(** X12, at a split on the active constraint [3]. *)
Lemma performSplit_active_spec_witness :
  _constraintForSplitting (initialState (Some 3)) = Some 3 /\
  isActive (_calls (initialState (Some 3))) 3 = true /\
  getCaseSplits (_calls (initialState (Some 3))) 3 = [xNonNegative; xNonPositive] /\
  exists st',
    performSplit (initialState (Some 3)) = Some st' /\
    _stack st' = _stack (initialState (Some 3)) ++
                 [mkEntry xNonNegative [] [xNonPositive]
                    (mkEngineState (_nextStateId (initialState (Some 3))))] /\
    _nextStateId st' = uinc (_nextStateId (initialState (Some 3))) /\
    engine_storeState (mkEngineState (_nextStateId (initialState (Some 3)))) STORE_BOUNDS_ONLY
      ∈ _calls st' /\
    last (_calls st') = Some (engine_applySplit xNonNegative) /\
    appliedSplits (_calls st') = appliedSplits (_calls (initialState (Some 3))) ++ [xNonNegative] /\
    allSplitsSoFar st' = allSplitsSoFar (initialState (Some 3)) ++ [xNonNegative] /\
    _contextLevel st' = S (_contextLevel (initialState (Some 3))) /\
    pushes st' = S (pushes (initialState (Some 3))) /\
    pops st' = pops (initialState (Some 3)) /\
    _needToSplit st' = false /\
    _constraintForSplitting st' = None /\
    _constraintToViolationCount st' = _constraintToViolationCount (initialState (Some 3)).
Proof.
  split; [reflexivity|]. split; [reflexivity|]. split; [reflexivity|].
  apply (performSplit_active_spec (initialState (Some 3)) 3 xNonNegative [xNonPositive]);
    reflexivity.
Defined.

(** *** The row bound tightener *)

Import RowBoundTightener.

(** One row, [x0 + x1 + x2 = rhs], with [x0] basic: the row of the inverted
    basis is [x0 = rhs - x1 - x2]. *)
Definition unitSum (rhs : double) : ITableau := {|
  getN := 3;
  getM := 1;
  getRightHandSide _ := rhs;
  getSparseARow _ := [mkSparse 0 1%float; mkSparse 1 1%float; mkSparse 2 1%float];
  getSparseAColumn _ := [mkSparse 0 1%float];
  getAColumn _ _ := 1%float;
  getInverseBasisMatrix _ := 1%float;
  forwardTransformation y := y;
  basicIndexToVariable _ := 0;
  nonBasicIndexToVariable i := S i;
  getPivotRow := mkRow [mkEntry 1 (-1)%float; mkEntry 2 (-1)%float] rhs 0;
|}.

(** One row, [0.01 x0 + x1 = 1], with [x1] basic: the row of the inverted
    basis is [x1 = 1 - 0.01 x0].  The coefficient of [x0] has the magnitude
    of the threshold of [sampleConfiguration]. *)
Definition thresholdRow : ITableau := {|
  getN := 2;
  getM := 1;
  getRightHandSide _ := 1%float;
  getSparseARow _ := [mkSparse 0 0.01%float; mkSparse 1 1%float];
  getSparseAColumn v := match v with O => [mkSparse 0 0.01%float] | _ => [mkSparse 0 1%float] end;
  getAColumn v _ := match v with O => 0.01%float | _ => 1%float end;
  getInverseBasisMatrix _ := 1%float;
  forwardTransformation y := y;
  basicIndexToVariable _ := 1;
  nonBasicIndexToVariable _ := 0;
  getPivotRow := mkRow [mkEntry 0 (-0.01)%float] 1%float 1;
|}.

Definition tightenerWith (lower upper : nat -> double) : RowBoundTightener.State := {|
  _boundManager := mkBoundManager lower upper [] [];
  _rows := [];
  _ciTimesLb _ := 0%float;
  _ciTimesUb _ := 0%float;
  _ciSign _ := ZERO;
  _unreleasedInverses := 0;
|}.

(** Every variable in [0, 1]. *)
Definition unitBox : RowBoundTightener.State :=
  tightenerWith (fun _ => 0%float) (fun _ => 1%float).

(** [x0] in [0, 10], the others in [0, 1]. *)
Definition wideBox : RowBoundTightener.State :=
  tightenerWith (fun _ => 0%float) (fun v => match v with O => 10%float | _ => 1%float end).

(** Where a request comes from, and what it asks for. *)
Definition summary (r : Request) : option nat * nat * BoundType :=
  (origin r, _variable (requested r), _type (requested r)).

(** C2, counterexample.  The coefficient of [x0] is exactly at the
    threshold, in the row of the constraint matrix and (negated) in the row
    of the inverted basis; it is not less than the threshold under
    [FloatUtils::lt], and both passes request a lower and an upper bound for
    [x0] from that entry, at position 0. *)
Lemma entry_at_threshold_is_tightened :
  PrimFloat.eqb (PrimFloat.abs 0.01%float) (MINIMAL_COEFFICIENT_FOR_TIGHTENING leastFix) = true /\
  PrimFloat.eqb (PrimFloat.abs (-0.01)%float) (MINIMAL_COEFFICIENT_FOR_TIGHTENING leastFix) = true /\
  getSparseARow (ITableau := thresholdRow) 0 !! 0 = Some (mkSparse 0 0.01%float) /\
  _row (getPivotRow (ITableau := thresholdRow)) !! 0 = Some (mkEntry 0 (-0.01)%float) /\
  map summary (requestsOf (stateOf
    (tightenOnSingleConstraintRow (tableau := thresholdRow) leastFix 0 wideBox)))
    = [(Some 0, 0, LB); (Some 0, 0, UB); (Some 1, 1, LB); (Some 1, 1, UB)] /\
  map summary (requestsOf (stateOf
    (tightenOnSingleInvertedBasisRow (tableau := thresholdRow) leastFix
       (getPivotRow (ITableau := thresholdRow)) wideBox)))
    = [(None, 1, LB); (None, 1, UB); (Some 0, 0, LB); (Some 0, 0, UB)].
Proof. vm_compute. by repeat split. Qed.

════

**Brief:**
Among the lines above, find those that contain the word "upper" and copy them.

**Written answer:**
Definition tightenerWith (lower upper : nat -> double) : RowBoundTightener.State := {|
  _boundManager := mkBoundManager lower upper [] [];
    [FloatUtils::lt], and both passes request a lower and an upper bound for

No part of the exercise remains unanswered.